## Exercise requirements
In the listing below, find the line holding "map_iter := dist_iter" and the line holding "omap (items (monotonic". Write out those two lines and all lines between, exactly, and nothing more.
····················
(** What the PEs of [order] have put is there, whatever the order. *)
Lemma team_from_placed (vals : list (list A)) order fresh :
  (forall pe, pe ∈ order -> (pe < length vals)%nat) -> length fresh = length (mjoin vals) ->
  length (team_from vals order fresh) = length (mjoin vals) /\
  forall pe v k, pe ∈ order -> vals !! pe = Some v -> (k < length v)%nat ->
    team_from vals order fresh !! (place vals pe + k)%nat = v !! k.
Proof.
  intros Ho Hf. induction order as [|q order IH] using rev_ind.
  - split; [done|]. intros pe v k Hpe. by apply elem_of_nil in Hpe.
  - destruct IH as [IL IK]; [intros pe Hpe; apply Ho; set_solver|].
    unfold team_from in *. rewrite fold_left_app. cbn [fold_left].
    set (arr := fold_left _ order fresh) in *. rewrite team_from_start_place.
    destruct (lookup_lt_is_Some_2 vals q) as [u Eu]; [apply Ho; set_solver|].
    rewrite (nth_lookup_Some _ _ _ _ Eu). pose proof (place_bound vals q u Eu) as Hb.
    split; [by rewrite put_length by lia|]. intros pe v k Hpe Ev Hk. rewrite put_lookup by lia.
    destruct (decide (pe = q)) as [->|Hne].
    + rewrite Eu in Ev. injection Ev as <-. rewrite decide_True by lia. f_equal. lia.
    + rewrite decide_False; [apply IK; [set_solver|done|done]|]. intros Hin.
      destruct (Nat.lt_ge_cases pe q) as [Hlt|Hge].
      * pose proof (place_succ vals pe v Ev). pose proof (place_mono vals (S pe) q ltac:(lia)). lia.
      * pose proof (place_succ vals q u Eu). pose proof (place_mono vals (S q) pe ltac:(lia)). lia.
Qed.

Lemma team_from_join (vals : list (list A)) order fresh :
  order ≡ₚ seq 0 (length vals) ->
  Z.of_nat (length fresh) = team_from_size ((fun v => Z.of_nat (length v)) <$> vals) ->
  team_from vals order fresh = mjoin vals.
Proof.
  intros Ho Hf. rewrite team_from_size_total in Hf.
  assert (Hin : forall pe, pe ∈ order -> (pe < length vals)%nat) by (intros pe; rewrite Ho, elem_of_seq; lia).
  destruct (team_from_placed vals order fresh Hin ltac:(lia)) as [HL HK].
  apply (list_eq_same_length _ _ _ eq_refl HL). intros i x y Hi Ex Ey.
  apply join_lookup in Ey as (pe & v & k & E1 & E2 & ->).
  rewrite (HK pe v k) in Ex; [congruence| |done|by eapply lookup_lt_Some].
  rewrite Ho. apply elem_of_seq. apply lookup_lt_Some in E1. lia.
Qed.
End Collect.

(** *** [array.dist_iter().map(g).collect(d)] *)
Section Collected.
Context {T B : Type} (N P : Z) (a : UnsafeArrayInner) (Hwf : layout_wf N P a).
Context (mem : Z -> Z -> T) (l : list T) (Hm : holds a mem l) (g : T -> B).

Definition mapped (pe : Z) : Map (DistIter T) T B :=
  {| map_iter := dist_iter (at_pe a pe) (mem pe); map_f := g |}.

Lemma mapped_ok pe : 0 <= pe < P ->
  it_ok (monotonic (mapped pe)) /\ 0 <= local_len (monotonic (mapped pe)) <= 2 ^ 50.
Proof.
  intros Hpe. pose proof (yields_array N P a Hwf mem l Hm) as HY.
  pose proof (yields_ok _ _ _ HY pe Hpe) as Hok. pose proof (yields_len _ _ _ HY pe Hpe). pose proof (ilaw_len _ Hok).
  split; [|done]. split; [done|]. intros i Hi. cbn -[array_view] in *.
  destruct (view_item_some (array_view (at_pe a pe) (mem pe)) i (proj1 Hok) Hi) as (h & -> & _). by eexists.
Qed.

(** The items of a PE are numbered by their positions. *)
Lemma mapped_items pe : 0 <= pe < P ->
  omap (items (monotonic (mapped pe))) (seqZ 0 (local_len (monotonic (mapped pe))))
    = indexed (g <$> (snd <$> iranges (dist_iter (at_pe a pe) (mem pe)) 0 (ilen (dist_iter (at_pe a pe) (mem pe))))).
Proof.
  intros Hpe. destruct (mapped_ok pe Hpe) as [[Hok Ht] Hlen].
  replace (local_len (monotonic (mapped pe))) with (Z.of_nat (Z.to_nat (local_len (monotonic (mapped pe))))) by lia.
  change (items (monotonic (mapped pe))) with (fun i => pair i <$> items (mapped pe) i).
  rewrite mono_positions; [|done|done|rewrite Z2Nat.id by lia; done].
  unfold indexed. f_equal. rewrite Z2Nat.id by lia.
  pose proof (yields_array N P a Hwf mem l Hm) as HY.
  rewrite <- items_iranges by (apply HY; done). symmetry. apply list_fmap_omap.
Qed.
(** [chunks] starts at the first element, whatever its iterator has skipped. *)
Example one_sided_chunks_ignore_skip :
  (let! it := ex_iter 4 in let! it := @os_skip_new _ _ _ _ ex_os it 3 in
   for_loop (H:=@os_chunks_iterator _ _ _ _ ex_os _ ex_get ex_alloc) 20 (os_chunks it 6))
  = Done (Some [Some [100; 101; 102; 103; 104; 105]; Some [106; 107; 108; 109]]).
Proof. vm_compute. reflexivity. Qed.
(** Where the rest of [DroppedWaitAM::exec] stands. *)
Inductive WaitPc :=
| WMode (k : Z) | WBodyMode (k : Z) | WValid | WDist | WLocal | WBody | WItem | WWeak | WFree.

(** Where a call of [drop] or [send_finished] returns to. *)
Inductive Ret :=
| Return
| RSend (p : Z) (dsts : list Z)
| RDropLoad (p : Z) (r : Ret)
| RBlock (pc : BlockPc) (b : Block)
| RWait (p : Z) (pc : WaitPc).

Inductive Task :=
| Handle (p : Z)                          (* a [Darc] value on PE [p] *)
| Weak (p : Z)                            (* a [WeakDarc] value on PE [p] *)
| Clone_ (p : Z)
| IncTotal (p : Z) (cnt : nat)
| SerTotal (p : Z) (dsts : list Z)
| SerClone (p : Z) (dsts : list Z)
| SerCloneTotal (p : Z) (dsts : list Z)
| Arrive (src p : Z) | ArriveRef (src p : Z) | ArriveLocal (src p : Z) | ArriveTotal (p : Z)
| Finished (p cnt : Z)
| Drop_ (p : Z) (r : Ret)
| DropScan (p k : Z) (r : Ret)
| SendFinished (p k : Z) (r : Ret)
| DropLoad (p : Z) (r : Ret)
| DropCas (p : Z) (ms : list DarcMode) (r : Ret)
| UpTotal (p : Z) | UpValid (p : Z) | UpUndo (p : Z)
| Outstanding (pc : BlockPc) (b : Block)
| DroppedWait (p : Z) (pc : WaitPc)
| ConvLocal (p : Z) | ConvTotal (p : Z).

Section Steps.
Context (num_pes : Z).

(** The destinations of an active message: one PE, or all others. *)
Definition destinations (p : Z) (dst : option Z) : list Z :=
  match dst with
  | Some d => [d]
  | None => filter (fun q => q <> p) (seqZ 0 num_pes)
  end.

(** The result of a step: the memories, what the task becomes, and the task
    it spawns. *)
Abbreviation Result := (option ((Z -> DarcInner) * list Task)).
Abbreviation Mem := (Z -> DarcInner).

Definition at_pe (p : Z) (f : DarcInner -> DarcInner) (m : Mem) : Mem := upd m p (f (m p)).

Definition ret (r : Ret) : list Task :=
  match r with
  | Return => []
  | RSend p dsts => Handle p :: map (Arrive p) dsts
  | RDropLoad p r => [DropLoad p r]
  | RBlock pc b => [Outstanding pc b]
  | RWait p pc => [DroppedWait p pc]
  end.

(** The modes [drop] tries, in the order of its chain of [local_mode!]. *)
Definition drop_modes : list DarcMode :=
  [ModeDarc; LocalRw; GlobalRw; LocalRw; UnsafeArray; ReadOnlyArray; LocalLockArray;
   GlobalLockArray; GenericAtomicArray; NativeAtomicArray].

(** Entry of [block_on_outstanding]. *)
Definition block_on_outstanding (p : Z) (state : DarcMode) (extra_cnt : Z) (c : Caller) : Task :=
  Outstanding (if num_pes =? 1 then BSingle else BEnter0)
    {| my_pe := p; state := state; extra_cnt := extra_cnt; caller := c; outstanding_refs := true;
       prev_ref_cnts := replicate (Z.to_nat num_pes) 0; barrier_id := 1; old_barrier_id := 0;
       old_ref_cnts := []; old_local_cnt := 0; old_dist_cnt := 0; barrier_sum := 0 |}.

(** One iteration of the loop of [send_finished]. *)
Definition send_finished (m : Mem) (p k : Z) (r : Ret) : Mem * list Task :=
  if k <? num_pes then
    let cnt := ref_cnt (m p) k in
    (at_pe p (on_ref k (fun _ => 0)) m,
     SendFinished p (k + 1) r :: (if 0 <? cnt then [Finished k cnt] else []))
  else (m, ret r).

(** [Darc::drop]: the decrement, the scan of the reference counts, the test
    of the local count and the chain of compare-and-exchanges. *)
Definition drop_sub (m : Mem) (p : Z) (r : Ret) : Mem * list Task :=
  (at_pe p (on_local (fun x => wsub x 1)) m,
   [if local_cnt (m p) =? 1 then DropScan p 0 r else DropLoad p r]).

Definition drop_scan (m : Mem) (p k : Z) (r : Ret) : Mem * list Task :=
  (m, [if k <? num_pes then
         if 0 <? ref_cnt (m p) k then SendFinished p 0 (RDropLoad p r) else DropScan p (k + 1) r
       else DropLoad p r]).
····················
## Final answer
  {| map_iter := dist_iter (at_pe a pe) (mem pe); map_f := g |}.

Lemma mapped_ok pe : 0 <= pe < P ->
  it_ok (monotonic (mapped pe)) /\ 0 <= local_len (monotonic (mapped pe)) <= 2 ^ 50.
Proof.
  intros Hpe. pose proof (yields_array N P a Hwf mem l Hm) as HY.
  pose proof (yields_ok _ _ _ HY pe Hpe) as Hok. pose proof (yields_len _ _ _ HY pe Hpe). pose proof (ilaw_len _ Hok).
  split; [|done]. split; [done|]. intros i Hi. cbn -[array_view] in *.
  destruct (view_item_some (array_view (at_pe a pe) (mem pe)) i (proj1 Hok) Hi) as (h & -> & _). by eexists.
Qed.

(** The items of a PE are numbered by their positions. *)
Lemma mapped_items pe : 0 <= pe < P ->
  omap (items (monotonic (mapped pe))) (seqZ 0 (local_len (monotonic (mapped pe))))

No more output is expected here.